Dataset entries

• • •

(** On a sample of odd size, five observations or more, the two arrays
    of influence values have different lengths, neither of them 1: even
    when both influence loops succeed, step 7 of the tutorial,
    [(all_phi_ds1s + all_phi_ds2s)/2], raises [ValueError]. *)
Theorem tutorial_estimate_odd
        (R : RandomState)
        (RandomForestRegressor_fit :
           list Np.row -> list Qc -> rng R -> CondMean.regressor * rng R)
        (X : list Np.row) (y : list Qc) (g : rng R)
        (reg1 reg2 : CondMean.regressor) (g1 g2 : rng R)
        (all_phi_ds1s all_phi_ds2s : list Qc) :
  length y = length X ->
  Nat.odd (length X) = true ->
  (5 <= length X)%nat ->
  RandomForestRegressor_fit (TutorialCE.first_half X) (TutorialCE.first_half y) g
  = (reg1, g1) ->
  CondMean.influence_values reg1 TutorialCE.cond_X_est
    (fst (Np.unique (TutorialCE.first_half X)))
    (CondMean.normalize (snd (Np.unique (TutorialCE.first_half X)))
                        (length (TutorialCE.first_half X)))
    (TutorialCE.second_half X) (TutorialCE.second_half y)
  = Ok all_phi_ds2s ->
  RandomForestRegressor_fit (TutorialCE.second_half X) (TutorialCE.second_half y) g1
  = (reg2, g2) ->
  CondMean.influence_values reg2 TutorialCE.cond_X_est
    (fst (Np.unique (TutorialCE.second_half X)))
    (CondMean.normalize (snd (Np.unique (TutorialCE.second_half X)))
                        (length (TutorialCE.second_half X)))
    (TutorialCE.first_half X) (TutorialCE.first_half y)
  = Ok all_phi_ds1s ->
  TutorialCE.estimate R RandomForestRegressor_fit X y g = Raise ValueError.
Proof.
  intros Hlen Hodd Hfive Hfit1 Hphi2 Hfit2 Hphi1.
  rewrite (tutorial_estimate_unfold R _ X y g reg1 reg2 g1 g2 _ _
             Hfit1 Hphi2 Hfit2 Hphi1).
  destruct (tutorial_phi_lengths X y reg1 reg2 _ _ Hlen Hphi2 Hphi1) as [H1 H2].
  apply Nat.odd_spec in Hodd as [m Hm].
  assert (Hdiv : (length X / 2 = m)%nat).
  { rewrite Hm. replace (2 * m + 1)%nat with (1 + m * 2)%nat by lia.
    rewrite Nat.div_add by lia. reflexivity. }
  rewrite Hdiv in H1, H2.
  unfold TutorialCE.add_broadcast.
  destruct (Nat.eqb_spec (length all_phi_ds1s) (length all_phi_ds2s)) as [E|_]; [lia|].
  destruct all_phi_ds1s as [|a0 [|a1 l1]]; cbn [length] in H1; try lia.
  destruct all_phi_ds2s as [|b0 [|b1 l2]]; cbn [length] in H2; try lia.
  reflexivity.
Qed.

Lemma tutorial_estimate_even_witness :
  exists r,
    TutorialCE.estimate counter_random_state line_forest
                        KFoldCE.X_small KFoldCE.y_small 0%Z
    = Ok r.
Proof.
  destruct (CondMean.influence_values
              (KFoldCE.ols_first_column (TutorialCE.first_half KFoldCE.X_small)
                                        (TutorialCE.first_half KFoldCE.y_small))
              TutorialCE.cond_X_est
              (fst (Np.unique (TutorialCE.first_half KFoldCE.X_small)))
              (CondMean.normalize (snd (Np.unique (TutorialCE.first_half KFoldCE.X_small)))
                                  (length (TutorialCE.first_half KFoldCE.X_small)))
              (TutorialCE.second_half KFoldCE.X_small)
              (TutorialCE.second_half KFoldCE.y_small)) as [a2|e] eqn:E2;
    [|vm_compute in E2; discriminate E2].
  destruct (CondMean.influence_values
              (KFoldCE.ols_first_column (TutorialCE.second_half KFoldCE.X_small)
                                        (TutorialCE.second_half KFoldCE.y_small))
              TutorialCE.cond_X_est
              (fst (Np.unique (TutorialCE.second_half KFoldCE.X_small)))
              (CondMean.normalize (snd (Np.unique (TutorialCE.second_half KFoldCE.X_small)))
                                  (length (TutorialCE.second_half KFoldCE.X_small)))
              (TutorialCE.first_half KFoldCE.X_small)
              (TutorialCE.first_half KFoldCE.y_small)) as [a1|e] eqn:E1;
    [|vm_compute in E1; discriminate E1].
  eexists.
  exact (tutorial_estimate_even counter_random_state line_forest
           KFoldCE.X_small KFoldCE.y_small 0%Z _ _ 1%Z 2%Z a1 a2
           eq_refl eq_refl eq_refl E2 eq_refl E1).
Defined.

Lemma tutorial_estimate_odd_witness :
  TutorialCE.estimate counter_random_state line_forest X_five y_five 0%Z
  = Raise ValueError.
Proof.
  destruct (CondMean.influence_values
              (KFoldCE.ols_first_column (TutorialCE.first_half X_five)
                                        (TutorialCE.first_half y_five))
              TutorialCE.cond_X_est
              (fst (Np.unique (TutorialCE.first_half X_five)))
              (CondMean.normalize (snd (Np.unique (TutorialCE.first_half X_five)))
                                  (length (TutorialCE.first_half X_five)))
              (TutorialCE.second_half X_five)
              (TutorialCE.second_half y_five)) as [a2|e] eqn:E2;
    [|vm_compute in E2; discriminate E2].
  destruct (CondMean.influence_values
              (KFoldCE.ols_first_column (TutorialCE.second_half X_five)
                                        (TutorialCE.second_half y_five))
              TutorialCE.cond_X_est
              (fst (Np.unique (TutorialCE.second_half X_five)))
              (CondMean.normalize (snd (Np.unique (TutorialCE.second_half X_five)))
                                  (length (TutorialCE.second_half X_five)))
              (TutorialCE.first_half X_five)
              (TutorialCE.first_half y_five)) as [a1|e] eqn:E1;
    [|vm_compute in E1; discriminate E1].
  apply (tutorial_estimate_odd counter_random_state line_forest
           X_five y_five 0%Z
           (KFoldCE.ols_first_column (TutorialCE.first_half X_five)
                                     (TutorialCE.first_half y_five))
           (KFoldCE.ols_first_column (TutorialCE.second_half X_five)
                                     (TutorialCE.second_half y_five))
           1%Z 2%Z a1 a2
           eq_refl eq_refl); [cbn; lia | reflexivity | exact E2 | reflexivity | exact E1].
Defined.

(** ** The entropy notebook: what the one-step estimate amounts to *)

Lemma sum_p_nu_prime (ln : Qc -> Qc) (dx : Qc) (p : list Qc) :
  Np.sum (map (fun a => a * Entropy.nu_prime ln dx a) p)
  = Np.sum (map (fun a => - a * ln (a / dx)) p) - Np.sum p.
Proof.
  unfold Entropy.nu_prime.
  induction p as [|a p IH]; unfold Np.sum in *; cbn [map fold_right].
  - ring.
  - rewrite IH. ring.
Qed.

Section EntropyOneStep.

Variables ln exp : Qc -> Qc.
Variable KernelDensity_fit : list Qc -> (Qc -> Qc).
Variables (x : list Qc) (dx : Qc).
Hypothesis Hdx : dx <> 0.
Hypothesis Hpos : forall r, exp (KernelDensity_fit (TutorialCE.first_half x) r) <> 0.

Lemma C_ds1_closed :
  Entropy.C_ds1 ln exp KernelDensity_fit x dx
  = Entropy.est_ds1 ln exp KernelDensity_fit x dx
    - Np.sum (Entropy.p_r_ds1 exp KernelDensity_fit x dx).
Proof.
  unfold Entropy.C_ds1, Entropy.nu_pr_p_ds1, Entropy.est_ds1.
  rewrite grad_data_nu, multiply_map, sum_p_nu_prime, entropy_sum.
  - reflexivity.
  - exact Hdx.
  - unfold Entropy.p_r_ds1, Entropy.kde_ds1, Entropy.x1.
    now apply density_nonzero.
Qed.

End EntropyOneStep.

(** For the first split, plug-in estimate plus correction is [B] plus
    the mass of the grid density: the entropy integral cancels against
    [C], and what is left is the held-out average of [nu'] and the sum of
    [p_r_ds1] (which the notebook prints as a check that it is close to
    1). *)
Theorem one_step_estimate_ds1
        (ln exp : Qc -> Qc) (KernelDensity_fit : list Qc -> (Qc -> Qc))
        (x : list Qc) (dx : Qc) :
  dx <> 0 ->
  (forall r, exp (KernelDensity_fit (TutorialCE.first_half x) r) <> 0) ->
  Entropy.est_ds1 ln exp KernelDensity_fit x dx
  + Entropy.psi_ds1 ln exp KernelDensity_fit x dx
  = Entropy.B_ds1 ln exp KernelDensity_fit x dx
    + Np.sum (Entropy.p_r_ds1 exp KernelDensity_fit x dx).
Proof.
  intros Hdx Hpos. unfold Entropy.psi_ds1.
  rewrite (C_ds1_closed ln exp KernelDensity_fit x dx Hdx Hpos).
  unfold Entropy.A_ds1. rewrite backward_phi. unfold Entropy.phi_prime. ring.
Qed.

Lemma one_step_estimate_ds1_witness :
  Entropy.est_ds1 id_fn id_fn constant_kde [1; 1 + 1] 1
  + Entropy.psi_ds1 id_fn id_fn constant_kde [1; 1 + 1] 1
  = Entropy.B_ds1 id_fn id_fn constant_kde [1; 1 + 1] 1
    + Np.sum (Entropy.p_r_ds1 id_fn constant_kde [1; 1 + 1] 1).
Proof.
  apply (one_step_estimate_ds1 id_fn id_fn constant_kde [1; 1 + 1] 1).
  - intros H. discriminate H.
  - intros r H. discriminate H.
Defined.

(** The updated estimate the notebook prints is the mass of the grid
    density of the first split plus the mean of the two held-out averages
    [B_ds1] and [B_ds2]: both plug-in values and both [C] terms are computed
    from [kde_ds1] and cancel. *)
Theorem updated_est_closed_form
        (ln exp : Qc -> Qc) (KernelDensity_fit : list Qc -> (Qc -> Qc))
        (x : list Qc) (dx : Qc) :
  dx <> 0 ->
  (forall r, exp (KernelDensity_fit (TutorialCE.first_half x) r) <> 0) ->
  Entropy.updated_est ln exp KernelDensity_fit x dx
  = Np.sum (Entropy.p_r_ds1 exp KernelDensity_fit x dx)
    + (Entropy.B_ds1 ln exp KernelDensity_fit x dx
       + Entropy.B_ds2 ln exp KernelDensity_fit x dx) / (1 + 1).
Proof.
  intros Hdx Hpos.
  unfold Entropy.updated_est, Entropy.est, Entropy.psi, Entropy.psi_ds1, Entropy.psi_ds2.
  change (Entropy.C_ds2 ln exp KernelDensity_fit x dx)
    with (Entropy.C_ds1 ln exp KernelDensity_fit x dx).
  rewrite (C_ds1_closed ln exp KernelDensity_fit x dx Hdx Hpos).
  unfold Entropy.A_ds1, Entropy.A_ds2. rewrite !backward_phi.
  unfold Entropy.phi_prime.
  change (Entropy.est_ds2 ln exp KernelDensity_fit x dx)
    with (Entropy.est_ds1 ln exp KernelDensity_fit x dx).
  field. intros H. discriminate H.
Qed.

Lemma updated_est_closed_form_witness :
  Entropy.updated_est id_fn id_fn constant_kde [1; 1 + 1] 1
  = Np.sum (Entropy.p_r_ds1 id_fn constant_kde [1; 1 + 1] 1)
    + (Entropy.B_ds1 id_fn id_fn constant_kde [1; 1 + 1] 1
       + Entropy.B_ds2 id_fn id_fn constant_kde [1; 1 + 1] 1) / (1 + 1).
Proof.
  apply (updated_est_closed_form id_fn id_fn constant_kde [1; 1 + 1] 1).
  - intros H. discriminate H.
  - intros r H. discriminate H.
Defined.

(** On a tensor without zero entries, autograd's gradient of [nu] is the
    analytic derivative [- log(a/dx) - 1] of [nu(a) = - a log(a/dx)],
    entry by entry. *)
Theorem nu_gradient (ln : Qc -> Qc) (dx : Qc) (p : list Qc) :
  dx <> 0 ->
  Forall (fun a => a <> 0) p ->
  Entropy.nu ln p dx = map (fun a => - a * ln (a / dx)) p
  /\ Entropy.grad_data ln (Entropy.nu_graph dx) p
     = map (fun a => - ln (a / dx) - 1) p.
Proof.
  intros Hdx Hp. split; [reflexivity|].
  unfold Entropy.grad_data. apply map_ext_in. intros a Ha.
  rewrite Forall_forall in Hp.
  cbn [Entropy.nu_graph Entropy.backward Entropy.forward].
  generalize (ln (a / dx)). intros l. field. split; [exact Hdx | exact (Hp a Ha)].
Qed.

Lemma nu_gradient_witness :
  Entropy.grad_data id_fn (Entropy.nu_graph (1 + 1)) [1; 1 + 1]
  = map (fun a => - id_fn (a / (1 + 1)) - 1) [1; 1 + 1].
Proof.
  apply (nu_gradient id_fn (1 + 1) [1; 1 + 1]).
  - intros H. discriminate H.
  - repeat constructor; intros H; discriminate H.
Defined.

(** ** The grid of the density *)





(** ** The reported figures *)

Lemma sum_errors (psis : list Qc) (Psi_GT : Qc) :
  Np.sum (Report.errors psis Psi_GT)
  = (Np.sum psis - Np.of_nat (length psis) * Psi_GT) / Psi_GT * Report.hundred.
Proof.
  unfold Report.errors.
  induction psis as [|v psis IH]; unfold Np.sum in *; cbn [map fold_right length].
  - rewrite of_nat_0. unfold Qcdiv. ring.
  - rewrite IH, of_nat_S. unfold Qcdiv. ring.
Qed.

Lemma mean_errors_eq (psis : list Qc) (Psi_GT : Qc) :
  psis <> [] ->
  Np.mean (Report.errors psis Psi_GT) = Report.relative_bias psis Psi_GT.
Proof.
  intros Hne. unfold Np.mean, Report.relative_bias.
  rewrite sum_errors. unfold Report.errors. rewrite length_map.
  assert (Hn : Np.of_nat (length psis) <> 0).
  { apply of_nat_neq_0. destruct psis; [congruence | simpl; lia]. }
  unfold Np.mean. generalize dependent (Np.of_nat (length psis)). intros n Hn.
  unfold Qcdiv.
  replace (Np.sum psis * / n - Psi_GT)
    with ((Np.sum psis - n * Psi_GT) * / n) by (field; exact Hn).
  ring.
Qed.

(** The mean of the replicates' relative errors is the relative bias of
    their mean: the two cells of the report agree on the signed figure
    (they differ on the absolute ones only). *)
Theorem mean_errors_is_relative_bias (psis : list Qc) (Psi_GT : Qc) :
  psis <> [] ->
  Np.mean (Report.errors psis Psi_GT) = Report.relative_bias psis Psi_GT.
Proof.
  exact (mean_errors_eq psis Psi_GT).
Qed.

Lemma mean_errors_is_relative_bias_witness :
  Np.mean (Report.errors [1; 1 + 1 + 1] (1 + 1))
  = Report.relative_bias [1; 1 + 1 + 1] (1 + 1).
Proof.
  apply (mean_errors_is_relative_bias [1; 1 + 1 + 1] (1 + 1)). discriminate.
Defined.

Lemma Qcabs_sum (l : list Qc) :
  Qcabs.Qcabs (Np.sum l) <= Np.sum (map Qcabs.Qcabs l).
Proof.
  induction l as [|v l IH]; unfold Np.sum in *; cbn [map fold_right].
  - apply Qcabs.Qcle_Qcabs.
  - eapply Qcle_trans; [apply Qcabs.Qcabs_triangle|].
    apply Qcplus_le_compat; [apply Qcle_refl | exact IH].
Qed.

• • •

Task directions » Go line by line through the records above and copy each one containing "Hodd".

Solved exercise »
  intros Hlen Hodd Hfive Hfit1 Hphi2 Hfit2 Hphi1.
  apply Nat.odd_spec in Hodd as [m Hm].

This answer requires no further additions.